What you need to do: Type out the records again, exactly as they are.

Record excerpts:
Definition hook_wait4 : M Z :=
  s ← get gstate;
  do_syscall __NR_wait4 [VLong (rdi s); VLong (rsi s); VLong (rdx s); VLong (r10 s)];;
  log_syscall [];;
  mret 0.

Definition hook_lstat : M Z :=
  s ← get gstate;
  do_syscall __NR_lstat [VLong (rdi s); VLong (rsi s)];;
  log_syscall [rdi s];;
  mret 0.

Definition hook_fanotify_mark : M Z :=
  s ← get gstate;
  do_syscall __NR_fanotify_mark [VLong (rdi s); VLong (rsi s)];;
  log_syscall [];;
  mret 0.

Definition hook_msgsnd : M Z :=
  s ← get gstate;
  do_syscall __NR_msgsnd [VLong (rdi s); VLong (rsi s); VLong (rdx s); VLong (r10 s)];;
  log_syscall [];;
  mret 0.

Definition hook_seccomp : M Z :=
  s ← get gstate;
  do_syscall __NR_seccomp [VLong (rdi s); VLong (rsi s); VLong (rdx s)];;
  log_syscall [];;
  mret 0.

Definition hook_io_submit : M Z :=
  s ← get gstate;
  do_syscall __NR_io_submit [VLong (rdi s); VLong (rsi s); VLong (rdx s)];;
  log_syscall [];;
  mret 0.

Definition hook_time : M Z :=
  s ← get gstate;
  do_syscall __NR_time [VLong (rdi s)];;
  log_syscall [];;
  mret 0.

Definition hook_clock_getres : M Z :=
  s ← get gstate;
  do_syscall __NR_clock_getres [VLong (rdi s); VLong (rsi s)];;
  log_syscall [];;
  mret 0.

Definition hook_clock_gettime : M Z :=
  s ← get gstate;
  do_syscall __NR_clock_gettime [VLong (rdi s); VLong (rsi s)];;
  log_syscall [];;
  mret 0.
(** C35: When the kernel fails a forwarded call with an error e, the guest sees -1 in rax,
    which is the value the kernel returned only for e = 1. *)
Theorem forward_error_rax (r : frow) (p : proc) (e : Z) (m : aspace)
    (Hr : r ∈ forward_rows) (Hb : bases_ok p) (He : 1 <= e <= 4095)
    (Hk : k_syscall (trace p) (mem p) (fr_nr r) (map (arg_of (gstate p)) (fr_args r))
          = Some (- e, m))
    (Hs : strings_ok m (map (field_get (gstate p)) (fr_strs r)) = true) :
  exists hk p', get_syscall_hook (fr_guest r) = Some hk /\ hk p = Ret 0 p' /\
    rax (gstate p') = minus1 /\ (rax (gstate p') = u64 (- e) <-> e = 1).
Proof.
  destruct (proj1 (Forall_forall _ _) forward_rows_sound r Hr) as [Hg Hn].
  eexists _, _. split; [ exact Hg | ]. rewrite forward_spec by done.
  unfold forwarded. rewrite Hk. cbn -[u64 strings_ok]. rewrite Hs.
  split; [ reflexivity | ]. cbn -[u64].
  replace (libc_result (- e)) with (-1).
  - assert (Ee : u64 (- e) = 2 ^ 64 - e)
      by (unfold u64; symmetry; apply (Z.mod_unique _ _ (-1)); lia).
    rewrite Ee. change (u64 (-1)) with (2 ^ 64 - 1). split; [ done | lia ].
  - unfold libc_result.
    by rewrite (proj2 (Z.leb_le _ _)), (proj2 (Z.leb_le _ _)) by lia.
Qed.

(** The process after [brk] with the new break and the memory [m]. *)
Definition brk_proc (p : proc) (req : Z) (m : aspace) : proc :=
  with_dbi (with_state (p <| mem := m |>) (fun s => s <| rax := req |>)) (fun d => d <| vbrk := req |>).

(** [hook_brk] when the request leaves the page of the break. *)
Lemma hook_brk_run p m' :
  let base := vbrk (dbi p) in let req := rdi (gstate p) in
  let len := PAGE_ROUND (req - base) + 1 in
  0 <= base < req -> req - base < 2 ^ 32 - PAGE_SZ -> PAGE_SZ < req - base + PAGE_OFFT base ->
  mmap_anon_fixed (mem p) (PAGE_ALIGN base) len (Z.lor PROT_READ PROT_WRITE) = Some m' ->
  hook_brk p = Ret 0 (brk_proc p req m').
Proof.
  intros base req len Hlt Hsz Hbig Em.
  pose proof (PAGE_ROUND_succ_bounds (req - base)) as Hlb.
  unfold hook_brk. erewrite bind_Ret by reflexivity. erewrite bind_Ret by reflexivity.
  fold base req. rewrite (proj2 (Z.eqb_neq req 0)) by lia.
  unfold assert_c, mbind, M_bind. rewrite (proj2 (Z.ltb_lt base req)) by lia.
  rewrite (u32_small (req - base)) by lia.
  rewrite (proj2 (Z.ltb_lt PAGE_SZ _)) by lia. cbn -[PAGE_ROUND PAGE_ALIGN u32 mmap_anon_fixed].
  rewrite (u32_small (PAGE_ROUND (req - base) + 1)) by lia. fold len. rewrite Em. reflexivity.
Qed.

Completed exercise:
Definition hook_wait4 : M Z :=
  s ← get gstate;
  do_syscall __NR_wait4 [VLong (rdi s); VLong (rsi s); VLong (rdx s); VLong (r10 s)];;
  log_syscall [];;
  mret 0.

Definition hook_lstat : M Z :=
  s ← get gstate;
  do_syscall __NR_lstat [VLong (rdi s); VLong (rsi s)];;
  log_syscall [rdi s];;
  mret 0.

Definition hook_fanotify_mark : M Z :=
  s ← get gstate;
  do_syscall __NR_fanotify_mark [VLong (rdi s); VLong (rsi s)];;
  log_syscall [];;
  mret 0.

Definition hook_msgsnd : M Z :=
  s ← get gstate;
  do_syscall __NR_msgsnd [VLong (rdi s); VLong (rsi s); VLong (rdx s); VLong (r10 s)];;
  log_syscall [];;
  mret 0.

Definition hook_seccomp : M Z :=
  s ← get gstate;
  do_syscall __NR_seccomp [VLong (rdi s); VLong (rsi s); VLong (rdx s)];;
  log_syscall [];;
  mret 0.

Definition hook_io_submit : M Z :=
  s ← get gstate;
  do_syscall __NR_io_submit [VLong (rdi s); VLong (rsi s); VLong (rdx s)];;
  log_syscall [];;
  mret 0.

Definition hook_time : M Z :=
  s ← get gstate;
  do_syscall __NR_time [VLong (rdi s)];;
  log_syscall [];;
  mret 0.

Definition hook_clock_getres : M Z :=
  s ← get gstate;
  do_syscall __NR_clock_getres [VLong (rdi s); VLong (rsi s)];;
  log_syscall [];;
  mret 0.

Definition hook_clock_gettime : M Z :=
  s ← get gstate;
  do_syscall __NR_clock_gettime [VLong (rdi s); VLong (rsi s)];;
  log_syscall [];;
  mret 0.
(** C35: When the kernel fails a forwarded call with an error e, the guest sees -1 in rax,
    which is the value the kernel returned only for e = 1. *)
Theorem forward_error_rax (r : frow) (p : proc) (e : Z) (m : aspace)
    (Hr : r ∈ forward_rows) (Hb : bases_ok p) (He : 1 <= e <= 4095)
    (Hk : k_syscall (trace p) (mem p) (fr_nr r) (map (arg_of (gstate p)) (fr_args r))
          = Some (- e, m))
    (Hs : strings_ok m (map (field_get (gstate p)) (fr_strs r)) = true) :
  exists hk p', get_syscall_hook (fr_guest r) = Some hk /\ hk p = Ret 0 p' /\
    rax (gstate p') = minus1 /\ (rax (gstate p') = u64 (- e) <-> e = 1).
Proof.
  destruct (proj1 (Forall_forall _ _) forward_rows_sound r Hr) as [Hg Hn].
  eexists _, _. split; [ exact Hg | ]. rewrite forward_spec by done.
  unfold forwarded. rewrite Hk. cbn -[u64 strings_ok]. rewrite Hs.
  split; [ reflexivity | ]. cbn -[u64].
  replace (libc_result (- e)) with (-1).
  - assert (Ee : u64 (- e) = 2 ^ 64 - e)
      by (unfold u64; symmetry; apply (Z.mod_unique _ _ (-1)); lia).
    rewrite Ee. change (u64 (-1)) with (2 ^ 64 - 1). split; [ done | lia ].
  - unfold libc_result.
    by rewrite (proj2 (Z.leb_le _ _)), (proj2 (Z.leb_le _ _)) by lia.
Qed.

(** The process after [brk] with the new break and the memory [m]. *)
Definition brk_proc (p : proc) (req : Z) (m : aspace) : proc :=
  with_dbi (with_state (p <| mem := m |>) (fun s => s <| rax := req |>)) (fun d => d <| vbrk := req |>).

(** [hook_brk] when the request leaves the page of the break. *)
Lemma hook_brk_run p m' :
  let base := vbrk (dbi p) in let req := rdi (gstate p) in
  let len := PAGE_ROUND (req - base) + 1 in
  0 <= base < req -> req - base < 2 ^ 32 - PAGE_SZ -> PAGE_SZ < req - base + PAGE_OFFT base ->
  mmap_anon_fixed (mem p) (PAGE_ALIGN base) len (Z.lor PROT_READ PROT_WRITE) = Some m' ->
  hook_brk p = Ret 0 (brk_proc p req m').
Proof.
  intros base req len Hlt Hsz Hbig Em.
  pose proof (PAGE_ROUND_succ_bounds (req - base)) as Hlb.
  unfold hook_brk. erewrite bind_Ret by reflexivity. erewrite bind_Ret by reflexivity.
  fold base req. rewrite (proj2 (Z.eqb_neq req 0)) by lia.
  unfold assert_c, mbind, M_bind. rewrite (proj2 (Z.ltb_lt base req)) by lia.
  rewrite (u32_small (req - base)) by lia.
  rewrite (proj2 (Z.ltb_lt PAGE_SZ _)) by lia. cbn -[PAGE_ROUND PAGE_ALIGN u32 mmap_anon_fixed].
  rewrite (u32_small (PAGE_ROUND (req - base) + 1)) by lia. fold len. rewrite Em. reflexivity.
Qed.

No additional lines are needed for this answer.